LE DÉFI du vide politique à Gaza devra être résolu. Reste à savoir si les divers clans et tribus peuvent jouer un rôle. Le Hamas a montré, comme Daesh, qu’il est prêt à utiliser tous les moyens pour continuer à contrôler la situation. L’Etat Islamique a également massacré des tribus lorsqu’il est arrivé au pouvoir dans des endroits comme la vallée de l’Euphrate en Syrie (reconquise par les Kurdes). Les tribus et les clans peuvent contribuer à la gouvernance locale, mais ils accordent d’abord de l’importance à leur (sur-)vie, et ils ont passé des centaines d’années à comprendre dans quel sens souffle le vent dans la région et à faire les choix complexes que les habitants doivent faire dans cette région, où les populations locales sont souvent abandonnées aux caprices de divers régimes et groupes.

Les clans se tourneront-ils vers Mahmoud Abbas contre le Hamas ?
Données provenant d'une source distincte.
(** X15: the group declared as dropped is never dropped by [main].  The
    frame [main] hands to [cross_validate] is the data file without its
    label column: a run depends on [cross_validate] only through its
    answers on that frame and the label column.  Every other column of the
    data file is in that frame, the columns declared as dropped among
    them, and no pipeline of the preprocessor lists one of these, while
    the preprocessor lists every other declared feature, each once, and
    not the label. *)
Theorem main_keeps_dropped_features w
    (cv : estimator -> frame -> frame -> list string -> Z -> result cv_dict)
    (train_data_file report_file : string)
    (n_cv_folds chosen_seed verbose : pyval)
    (train_df X_train y_train : frame) :
  read_csv w train_data_file = Ok train_df ->
  Pandas2.drop train_df ["is_canceled"] = Ok X_train ->
  Pandas2.column train_df "is_canceled" = Ok y_train ->
  (forall e scoring folds,
     cv e X_train y_train scoring folds
     = cross_validate w e X_train y_train scoring folds) ->
  main (with_cross_validate w cv) train_data_file report_file n_cv_folds
       chosen_seed verbose
  = main w train_data_file report_file n_cv_folds chosen_seed verbose /\
  (forall c, In c X_train <-> In c train_df /\ fst c <> "is_canceled") /\
  (forall x cells,
     In x declared_drop_features -> In (x, cells) train_df ->
     In (x, cells) X_train /\ ~ In x routed_features) /\
  (forall x, In x (concat (groups get_feature_lists)) ->
     In x routed_features \/ In x declared_drop_features) /\
  NoDup routed_features /\
  ~ In "is_canceled" routed_features.
Proof.
  intros Hread Hdrop Hcol Hcv.
  assert (HX : forall c, In c X_train <->
                         In c train_df /\ fst c <> "is_canceled").
  { intros c. unfold Pandas2.drop in Hdrop.
    destruct (forallb _ _); [|discriminate]. injection Hdrop as <-.
    rewrite filter_In. cbn [mem_string existsb]. rewrite orb_false_r.
    rewrite negb_true_iff, String.eqb_neq. reflexivity. }
  split; [|split; [exact HX|split; [|split; [|split]]]].
  - unfold main.
    apply bind_same. intros seed. apply bind_same. intros folds.
    apply bind_same. intros _.
    change (read_csv (with_cross_validate w cv)) with (read_csv w).
    rewrite Hread. cbn [IO.lift]. rewrite !bind_ret.
    apply bind_same. intros _.
    rewrite Hdrop. cbn [IO.lift]. rewrite !bind_ret.
    rewrite Hcol. cbn [IO.lift]. rewrite !bind_ret.
    apply bind_same. intros _.
    unfold run_cross_validate.
    change (cross_validate (with_cross_validate w cv)) with cv.
    rewrite Hcv.
    apply bind_same. intros scores. apply bind_same. intros row.
    rewrite (for_each_same _
               (main_loop_body (with_cross_validate w cv)
                  (verbose_flag verbose) (models seed) preprocessor
                  X_train y_train folds)
               (main_loop_body w (verbose_flag verbose) (models seed)
                  preprocessor X_train y_train folds)).
    + reflexivity.
    + intros m f. unfold main_loop_body, run_cross_validate.
      apply bind_same. intros _. apply bind_same. intros c.
      change (cross_validate (with_cross_validate w cv)) with cv.
      now rewrite Hcv.
  - intros x cells Hx Hin. split.
    + apply HX. split; [exact Hin|]. cbn [fst]. intros ->.
      apply mem_string_In in Hx. discriminate Hx.
    + clear Hin. revert x Hx. apply disjointb_disjoint. reflexivity.
  - intros x Hx.
    assert (H : forallb (fun x => mem_string x routed_features
                                  || mem_string x declared_drop_features)
                        (concat (groups get_feature_lists)) = true)
      by reflexivity.
    rewrite forallb_forall in H. specialize (H x Hx).
    apply orb_true_iff in H as [H|H]; apply mem_string_In in H; auto.
  - apply nodupb_NoDup. reflexivity.
  - intros H. apply mem_string_In in H. discriminate H.
Qed.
L’histoire des clans jouant un rôle à Gaza a eu un certain impact au sein de l’AP. Selon les publications sur les réseaux sociaux de l’expert Khaled Abu Toameh, « pour porter atteinte au Hamas, plusieurs clans de la bande de Gaza prêtent allégeance à l’Autorité palestinienne et au président Mahmoud Abbas. Les clans ont également rejeté le plan d’après-guerre d’Israël pour administrer la bande de Gaza », a-t-il écrit le 4 mars.

Cependant, l’Autorité palestinienne n’est pas favorable à cette évolution. Dans le même temps, le ministre des Affaires étrangères de l’AP a averti les médias d’Al-Ain aux Émirats arabes unis que les tensions autour de Gaza avant le Ramadan pourraient conduire à un conflit régional. Cela signifie que les problèmes locaux à Gaza sont très importants, mais aussi que la stratégie de Tsahal à Gaza a désormais des implications régionales croissantes.

Chercher appui au Caire ?

Il y aura peut-être d’autres leçons à tirer, pour les clans de Gaza. L’Égypte entretient des relations positives avec les tribus de la péninsule du Sinaï et travaille avec elles pour lutter contre l’extrémisme. L’Égypte a un intérêt historique à Gaza. Reste à savoir si l’Égypte pourrait également servir de canal pour des négociations avec les clans de Gaza.

Pour l’instant, il semble que les craintes d’un retour du Hamas continueront de peser sur les Gazaouis, et même en dehors de ce calcul, l’Autorité palestinienne mènera une campagne d’influence en coulisses, pour contrer l’approche « anthropologique » de Tsahal.